(** * A heap-level model of [List<T>] (src/List.h)

    The doubly-linked list of the repository is embedded as it is written:
    nodes live in a heap addressed by pointers, the [List] object holds
    [headNode], [tailNode], [listSize] and [isSorted], and every member
    function is a program in a small state-and-error monad over the heap.
    Loops take a fuel argument; the theorems say how much fuel is enough. *)

From stdpp Require Import base option list gmap sorting.
From Stdlib Require Import ZArith Lia.

Set Default Proof Using "Type*".

(** ** The element type and its comparison operators

    [List<T>] uses [<], [<=], [>], [>=], [==] and [!=] of [T].  The "default
    ordering" of the specification is a total order for which the six
    operators agree; [==] is equality of values. *)

Class Ordered (T : Type) := {
  ltb : T → T → bool;   (* operator<  *)
  leb : T → T → bool;   (* operator<= *)
  gtb : T → T → bool;   (* operator>  *)
  geb : T → T → bool;   (* operator>= *)
  eqb : T → T → bool;   (* operator== *)
  neb : T → T → bool;   (* operator!= *)
  leb_total : ∀ a b, leb a b = true ∨ leb b a = true;
  leb_trans : ∀ a b c, leb a b = true → leb b c = true → leb a c = true;
  leb_antisym : ∀ a b, leb a b = true → leb b a = true → a = b;
  ltb_leb : ∀ a b, ltb a b = negb (leb b a);
  gtb_ltb : ∀ a b, gtb a b = ltb b a;
  geb_leb : ∀ a b, geb a b = leb b a;
  eqb_eq : ∀ a b, eqb a b = true ↔ a = b;
  neb_eqb : ∀ a b, neb a b = negb (eqb a b)
}.

(** [int] elements, as in the examples of the specification. *)
#[export] Program Instance Z_Ordered : Ordered Z := {|
  ltb := Z.ltb; leb := Z.leb; gtb := Z.gtb; geb := Z.geb;
  eqb := Z.eqb; neb := λ a b, negb (Z.eqb a b)
|}.
Next Obligation. intros a b. lia. Qed.
Next Obligation. intros a b c. lia. Qed.
Next Obligation. intros a b. lia. Qed.
Next Obligation. intros a b. simpl. lia. Qed.
Next Obligation. intros a b. simpl. lia. Qed.
Next Obligation. intros a b. simpl. lia. Qed.
Next Obligation. intros a b. simpl. lia. Qed.
Next Obligation. done. Qed.

(** ** Pointers, nodes and the heap *)

Definition loc := positive.
(** A [Node*]; [nullptr] is [None]. *)
Definition ptr := option loc.
(** * Tensile, KernelWriterAssembly.py: register pool, instruction selection
      and emitted scalar arithmetic

    A shallow embedding of the parts of [Tensile/KernelWriterAssembly.py]
    that decide the allocator, selection and arithmetic properties of the
    kernel writer:

    - [RegisterPool]: the class of the same name (lines 110-381);
    - [MemoryInstruction], [findMemoryInstructionForWidthStride],
      [selectMemoryInstruction] (lines 39-98, 802-857, 1178-1275);
    - the emitters [sMagicDiv], [sMagicDivAlg2], [s_mul_u64_u32],
      [calculateLoopNumIterGsu] together with an interpreter for the scalar
      instructions they emit;
    - the addressing-mode part of [StoreState.__init__] and the
      store-packing loop of [globalWriteBatch];
    - [VgprOccupancyCurve], [getOccupancy], [getMaxRegsForOccupancy] and
      [getLdsLimitedOccupancy] (lines 401-421, 633-673);
    - the label dict and its four allocators (lines 748-797);
    - [getTmpSgpr], [defineSgpr], [undefineSgpr] (lines 859-930) and
      [scalarMagicDivExplicit], [scalarMagicDiv] (lines 11995-12010).

    Python objects are mutated in place and may raise half-way through a
    method; methods therefore run in a small state-and-exception monad that
    keeps the state reached when the exception was raised, and that collects
    what was written to the log. *)

From Stdlib Require Import ZArith QArith Lia List Bool Ascii Sorted.
From stdpp Require Import base decidable option list gmap strings pretty.

Open Scope nat_scope.
(** The loop of [detect_probetips] over [str_tips], from the record at hand
    to the last.  [cid] and [found_tips] are the two variables the loop
    updates; both are bound before the loop and live across its rounds. *)
Fixpoint tips_loop (str_tips : list string) (cid : pynum)
    (found_tips : list (list pynum)) : M (list (list pynum)) :=
  match str_tips with
  | [] => ret found_tips
  | s :: rest =>
      let str_tip := split " " (strip s) in
      let num_col := length str_tip in
      x <- float_at str_tip 0 ;;
      y <- float_at str_tip 1 ;;
      w <- float_at str_tip 2 ;;
      h <- float_at str_tip 3 ;;
      q <- float_at str_tip 4 ;;
      cid <- (if (6 <=? num_col)%nat
              then (v <- float_at str_tip 5 ;; ret (PyFloat v))
              else ret cid) ;;
      tips_loop rest cid
        (found_tips ++
           [[PyFloat x; PyFloat y; PyFloat w; PyFloat h; PyFloat q; cid]])
  end.

Definition detect_probetips (camera : CameraMountPoint)
    (detector : DetectionAlgorithm) (coords : DetectionCoordindates)
    : M (list (list pynum)) :=
  send ("vis:detect_probetips " +:+ to_string camera +:+ ", " +:+
        to_string detector +:+ ", " +:+ to_string coords) ;;;
  resp <- read_checked ;;
  let str_tips := split "," (message resp) in
  tips_loop str_tips (PyInt 0) [].

Definition enable_follow_mode (stat : bool) : M unit :=
  send ("vis:enable_follow_mode " +:+ str_bool stat) ;;;
  _ <- read_checked ;;
  ret tt.

Definition find_home : M unit :=
  send "vis:find_home" ;;;
  _ <- read_checked ;;
  ret tt.
(** A distribution that is kept satisfies what the candidate satisfies. *)
Lemma needs_change_false :
  forall ts node_pkg p,
    needs_change ts node_pkg p = false ->
    satisfies_all ts p = true ->
    satisfies_all ts node_pkg = true.
Proof.
  intros ts node_pkg p H Hp. unfold needs_change in H.
  destruct (key_eqb (version_key node_pkg) (version_key p)) eqn:E.
  - now rewrite (satisfies_all_key ts _ _ E).
  - destruct (key_gtb (version_key node_pkg) (version_key p));
      [|discriminate].
    now apply negb_false_iff in H.
Qed.


Lemma filter_head_In :
  forall (A : Type) (f : A -> bool) l x rest,
    filter f l = x :: rest -> f x = true /\ In x l.
Proof.
  intros A f l x rest H.
  assert (Hin : In x (filter f l)) by (rewrite H; now left).
  apply filter_In in Hin. tauto.
Qed.

(** ** The requirement is met when [add_requirement] returns *)

Lemma kept_satisfied_frame :
  forall n r g g',
    dict_get String.eqb n (nodes g') = dict_get String.eqb n (nodes g) ->
    edge_reqs (edges g') n = edge_reqs (edges g) n ->
    (mem n (_elements_set (_order_change g)) = true ->
     mem n (_elements_set (_order_change g')) = true) ->
    kept_satisfied n r g -> kept_satisfied n r g'.
Proof.
  intros n r g g' Hn He Ho (node & q & H1 & H2 & H3 & H4 & H5).
  exists node, q. rewrite Hn, He. repeat split; auto.
  destruct H5 as [H5|[H5|H5]]; auto.
Qed.

Lemma node_effect_other :
  forall r' parent p g nr g' n r,
    node_effect r' parent p g nr g' ->
    req_name r' <> n ->
    kept_satisfied n r g -> kept_satisfied n r g'.
Proof.
  intros r' parent p g nr g' n r Heff Hne.
  assert (Hne' : n <> req_name r') by congruence.
  destruct Heff as [ord Hnone Hpush | node node_pkg Hnode Hpkg Hch
                   | node node_pkg p0 ord Hnode Hpkg Hch Hp0 Hpush];
    cbv zeta; apply kept_satisfied_frame;
    cbn [nodes edges set_edges _order_change];
    try reflexivity; try (now apply dict_get_set_other); auto;
    try destruct (truthy parent);
    rewrite ?edge_reqs_append_other by exact Hne';
    rewrite ?edge_reqs_touch; try reflexivity.
  all: apply push_Ok in Hpush; destruct Hpush as [_ ->]; simpl;
    apply mem_app_l.
Qed.
(** * cra-append-sw: the output pipeline of [src/index.mjs]

    A shallow embedding of the command line tool: the option record that
    commander fills in, the three promise-returning helpers [read],
    [compile] and [append] (with [writeFile]), and the [action] callback
    that chains them.

    Conventions of the model.
    - [Disk] maps paths to text: it is the disk as seen through the
      ['utf8'] encoding with which [fs.readFile] and [fs.writeFile] are
      always called.  The bytes underneath, their decoding and what an
      invocation does to them are in [RawDisk], [utf8_decode] and
      [action_on_bytes].
    - A promise is a cell settled at most once: the first call of
      [resolve] or [reject] wins and later calls change nothing.  Every
      call is nevertheless recorded in the event log, together with the
      file-system calls, in the order in which they happen.
    - Node runs the callbacks of one invocation one after the other, so a
      callback is sequenced directly after the call that registers it.
    - [path.basename], [path.join], [process.cwd] and the webpack run are
      external: they are variables of the section. *)

From stdpp Require Import base strings gmap list.
From Stdlib Require Import Ascii.

(** ** Constants of the module *)

Definition BUILD_SW_FILE_PATH : string := "build/service-worker.js".
Definition BUNDLE_FILE_NAME : string := "bundle.js".

(** ** JavaScript values that flow through the pipeline *)

Inductive jsval :=
| JUndefined
| JBool (b : bool)
| JStr (s : string).

(** ECMAScript [ToString] on these values. *)
Definition ToString (v : jsval) : string :=
  match v with
  | JUndefined => "undefined"
  | JBool b => if b then "true" else "false"
  | JStr s => s
  end.

(** [v === 'lit'] for a string literal on the right. *)
Definition js_strict_eq (v : jsval) (lit : string) : bool :=
  match v with
  | JStr s => String.eqb s lit
  | JUndefined | JBool _ => false
  end.

(** [data + code] where the right operand is a string: the left operand
    is converted with [ToString] and the two are concatenated. *)
Definition js_add (data : jsval) (code : string) : string :=
  ToString data +:+ code.

(** ** Errors *)

Inductive errno := ENOENT | EACCES.

Inductive error :=
| IOError (code : errno) (path : string)   (* error object of an fs callback *)
| JsError (message : string)               (* [new Error(message)] *)
| WebpackError (message : string)          (* the [err] webpack hands to the run callback *)
| TypeError (property : string).           (* reading a property of [undefined] *)

(** ** The disk *)

Record Disk := {
  files : gmap string string;
  noread : gset string;     (* paths on which a read is refused *)
  nowrite : gset string     (* paths on which a write is refused *)
}.

Definition Disk_read (path : string) (d : Disk) : error + string :=
  if decide (path ∈ noread d) then inl (IOError EACCES path)
  else match files d !! path with
       | Some text => inr text
       | None => inl (IOError ENOENT path)
       end.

_ _ _ _

### Exercise prompt
Work out how many lines in the material above include the word "written", and write down that number alone.

### Your solution
2